In terms of data and methods, Hopkins avoids the pitfalls of some prior work by considering a wide range of data gathered over the entire 12-year period covered by the book, including numerous original cross-sectional surveys through various firms, the Kaiser Family Foundation’s Health Tracking Poll (a repeated cross-sectional survey), and original panel survey data, as well as survey experiments and even a field experiment (pp. 172–74). He also makes use of thousands of open-ended survey responses captured over time, pairing them with data on press releases from politicians, to assess the relationship between elite and mass understandings of the ACA, a technique that has promise for the study of elites’ influence on mass opinion on issues beyond health policy.

The book is engagingly written and strikes a nice balance between being accessible to smart lay readers and speaking to a scholarly audience. Although the occasional regression table and discussion of p-values may puzzle readers unfamiliar with quantitative methods, this is a book that one could reasonably assign to an advanced undergraduate class on health politics or public opinion. At the same time, it is unmistakably a work of serious academic research.
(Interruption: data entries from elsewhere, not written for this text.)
(** C23: Once a tile's content is replaced, nothing of the old is ever sent.  After any history, superseding
    a tile of the grid or bumping its generation (with or without collecting the
    superseded work) is followed by no item of that tile at any of its 14 passes, in any
    number of ticks and whatever else is enqueued, superseded or acknowledged, until
    something is enqueued for the tile again. *)
Theorem new_content_silences_old {E} cols rows history t op ops s out s' out' :
  ops_ok cols rows history → sched_run (E:=E) history (sched_new cols rows) = Ok (s, out) →
  u8_tile t → in_grid s.(sc_cols) s.(sc_rows) t = true → retires t op →
  ops_ok s.(sc_cols) s.(sc_rows) ops → Forall (λ op, op_tile op ≠ Some t) ops →
  Z.of_nat (all_items history) + Z.of_nat (all_items ops) ≤ 2 ^ 32 →
  sched_run (E:=E) (op :: ops) s = Ok (s', out') →
  Forall (λ w, tw_tile w = t → (PASS_SLOTS ≤ Z.to_nat w.(tw_pass_idx))%nat) out'.
Proof.
  intros Hok Hrun Hu Hg Hret Hok' Hsp Hn Hrun'.
  destruct (sched_run_stepped (E:=E) history (sched_new cols rows) (sched_new_inv cols rows) Hok) as (s0 & o0 & Hr0 & Hi & Hl).
  { unfold sched_room. cbn. lia. }
  rewrite Hr0 in Hrun. simplify_eq. cbn [sched_run] in Hrun'.
  assert (op_ok s.(sc_cols) s.(sc_rows) op ∧ op_items op = 0%nat ∧ dims_after s.(sc_cols) s.(sc_rows) op = (s.(sc_cols), s.(sc_rows))) as (Hop & Hoi & Hd)
    by (destruct Hret as [->|[->| ->]]; done).
  destruct (sched_step_spec (E:=E) op s Hi Hop) as (s1 & o1 & Hs1 & Hst); [rewrite Hoi; unfold sched_room; cbn in *; lia|].
  destruct (retires_silent t op s s1 o1 Hi Hu Hg Hret Hs1) as [Hsil ->]. rewrite Hs1, bind_Ok in Hrun'. cbn [fst snd] in Hrun'.
  destruct Hst as [Hi1 Hl1 [Hc1 Hr1] _]. rewrite Hd in Hc1, Hr1. cbn in Hc1, Hr1.
  destruct (sched_run ops s1) as [[s2 o2]| |] eqn:Hr2; cbn in Hrun'; [|done..]. unfold mret, outcome_ret in Hrun'. simplify_eq.
  apply (run_sends_off (E:=E) t ops s1 s' out' Hi1 Hsil); [by rewrite Hc1, Hr1| |done|done].
  unfold sched_room. cbn in Hl. rewrite Hoi in Hl1. lia.
Qed.

(** ** The budget *)





Section picks_facts.
  Context (now retry overhead : Z) (owned : Z → Z → Z → bool).



End picks_facts.



(** C7: A tick sends exactly what the scheduling rule says, from any consistent state, and leaves a consistent one.  First the
    eligible items of the FIFO in order (pending ones, and those in flight past the
    retry gate that nothing else is responsible for) until the priority share is spent;
    then the live items of the pass buckets, pass by pass, each bucket rotated past where it
    stopped, while they fit the refinement share.  The re-sends it reports are the positions of the items that
    were in flight. *)
Theorem tick_sends_exactly {E} budget now owned s : sched_inv s →
  ∃ s', tick_at_with (E:=E) budget now owned s =
      Ok (s', stamp_sent now <$> ((tick_picks budget now owned s).*2 ++ (tick_takes budget s).*2)) ∧
    sched_inv s' ∧ s'.(sc_cols) = s.(sc_cols) ∧ s'.(sc_rows) = s.(sc_rows) ∧
    s'.(sc_last_tick_retries) = retry_positions 0 (tick_picks budget now owned s).*2 ∧
    s'.(sc_priority_order) = survivors (slab_view s.(sc_work)) s.(sc_priority_order) ∧
    length s'.(sc_work).(sl_entries) = length s.(sc_work).(sl_entries).
Proof.
  intros Hi. destruct (tick_spec (E:=E) budget now owned s Hi) as (s' & ? & ? & ? & ? & ? & ? & ? & _). by exists s'.
Qed.


(** ** A session at work *)

Definition sample_work (x y pass : Z) (payload : list Z) : TileWork := mkWork x y 1 pass 1 CSolid payload 0 None Pending.
Definition sample_ops : list sched_op :=
  [So_bump_collecting (1, 1); So_refine (1, 1) 1 [[1; 2]; [3]] 5; So_enqueue (sample_work 0 1 0 [9; 9; 9]) 5;
   So_refine (0, 0) 1 [[4]; [5; 6; 7]] 6; So_ack (1, 1) 1 0; So_label (0, 1) 3; So_tick 10 7 (λ _ _ _, false);
   So_refine_subset (0, 0) 1 2 [[8]] 8; So_mark_acked (0, 1) 1 0].
Definition sample : Scheduler := match sched_run (E:=Empty_set) sample_ops (sched_new 2 2) with Ok (s, _) => s | _ => sched_new 2 2 end.

Lemma sample_ops_ok : ops_ok 2 2 sample_ops.
Proof. repeat split; cbn; unfold u8_tile; cbn; try lia; done. Qed.

Lemma sample_inv : sched_inv sample.
Proof.
  destruct (sched_run_stepped (E:=Empty_set) sample_ops (sched_new 2 2) (sched_new_inv 2 2) sample_ops_ok) as (s & out & Hr & Hi & _).
  { unfold sched_room. cbn. lia. }
  unfold sample. by rewrite Hr.
Qed.

Example scheduler_session_sound_witness :
  ∃ s out, sched_run (E:=Empty_set) sample_ops (sched_new 2 2) = Ok (s, out) ∧
    s.(sc_pending_items) = pending_items_recomputed s ∧
    refinement_deficit_tiles s = size (filter (λ t, in_grid s.(sc_cols) s.(sc_rows) t = true) (queued_tiles s)) ∧
    NoDup (all_handles s) ∧ slab_len s.(sc_work) = length (all_handles s) ∧
    (∀ h, h ∈ all_handles s ↔ is_Some (slab_get s.(sc_work) h)) ∧
    (∀ h w, slab_get s.(sc_work) h = Some w → is_live w.(tw_state) = true → tracked s.(sc_cols) s.(sc_rows) w →
       slot_handle s.(sc_slots) w.(tw_tile_x) w.(tw_tile_y) (Z.to_nat w.(tw_pass_idx)) = Some h) ∧
    s.(sc_fraction) ∈ [f32_lit 1 5; f32_lit 1 10; f32_lit 1 20].
Proof. apply (scheduler_session_sound 2 2 sample_ops); [apply sample_ops_ok|cbn; lia]. Defined.

Example tick_sends_exactly_witness :
  ∃ s', tick_at_with (E:=Empty_set) 100 60000000 (λ _ _ _, false) sample =
      Ok (s', stamp_sent 60000000 <$> ((tick_picks 100 60000000 (λ _ _ _, false) sample).*2 ++ (tick_takes 100 sample).*2)) ∧
    sched_inv s' ∧ s'.(sc_cols) = sample.(sc_cols) ∧ s'.(sc_rows) = sample.(sc_rows) ∧
    s'.(sc_last_tick_retries) = retry_positions 0 (tick_picks 100 60000000 (λ _ _ _, false) sample).*2 ∧
    s'.(sc_priority_order) = survivors (slab_view sample.(sc_work)) sample.(sc_priority_order) ∧
    length s'.(sc_work).(sl_entries) = length sample.(sc_work).(sl_entries).
Proof. apply (tick_sends_exactly 100 60000000 (λ _ _ _, false) sample), sample_inv. Defined.

Example new_content_silences_old_witness :
  Forall (λ w, tw_tile w = (1, 1) → (PASS_SLOTS ≤ Z.to_nat w.(tw_pass_idx))%nat)
    (match sched_run (E:=Empty_set) [So_bump (1, 1); So_tick 100 9 (λ _ _ _, false)] sample with Ok (_, o) => o | _ => [] end).
Proof.
  destruct (sched_run (E:=Empty_set) sample_ops (sched_new 2 2)) as [[s out]| |] eqn:Hr; [|vm_compute in Hr; done..].
  assert (s = sample) as -> by (unfold sample; by rewrite Hr).
  destruct (sched_run (E:=Empty_set) [So_bump (1, 1); So_tick 100 9 (λ _ _ _, false)] sample) as [[s' out']| |] eqn:Hr'; [|constructor..].
  apply (new_content_silences_old (E:=Empty_set) 2 2 sample_ops (1, 1) (So_bump (1, 1)) [So_tick 100 9 (λ _ _ _, false)] sample out s' out').
  - apply sample_ops_ok.
  - exact Hr.
  - unfold u8_tile. cbn. lia.
  - vm_compute. reflexivity.
  - right. by left.
  - split; exact I.
  - repeat constructor. discriminate.
  - cbn. lia.
  - exact Hr'.
Defined.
My chief criticism of Stable Condition is that Hopkins continues the questionable tradition of studying overall favorability toward the ACA (also known as the “health reform bill…signed into law in 2010” in surveys) while knowing full well that this evaluation has little relationship with how Americans feel about the actual policies included in the legislation (pp. 59–60). This isn’t to say that a person’s overall impression of the ACA as a political symbol is not worth understanding, but I wish the book had given more attention to specific health policy beliefs as important dependent variables. After all, the notion of the ACA as a unified whole to be preserved or repealed has become more and more disconnected from real policy decisions as time has passed, with the ability of states (and, in some cases, voters themselves) to decide on Medicaid expansion as a stand-alone issue, the repeal of the hated individual mandate in 2017, and the expansion of ACA marketplace premium subsidies initiated during the COVID-19 pandemic and extended by the Inflation Reduction Act of 2022. Hopkins considers aggregate predictors of vote shares in favor of Medicaid-expansion ballot initiatives in Maine and Oklahoma (chap. 4) but only as a test of self-interest arguments about the ACA. Otherwise, the book is focused on understanding holistic evaluations of the law to the exclusion of more specific beliefs.

The good news is that Hopkins has demonstrated a solid model for future research on public opinion on all sorts of policy issues, whether related to the ACA or not. I recommend this book not only to my colleagues in the health politics and policy spheres but also to anyone seeking a better understanding of American public opinion on public policy.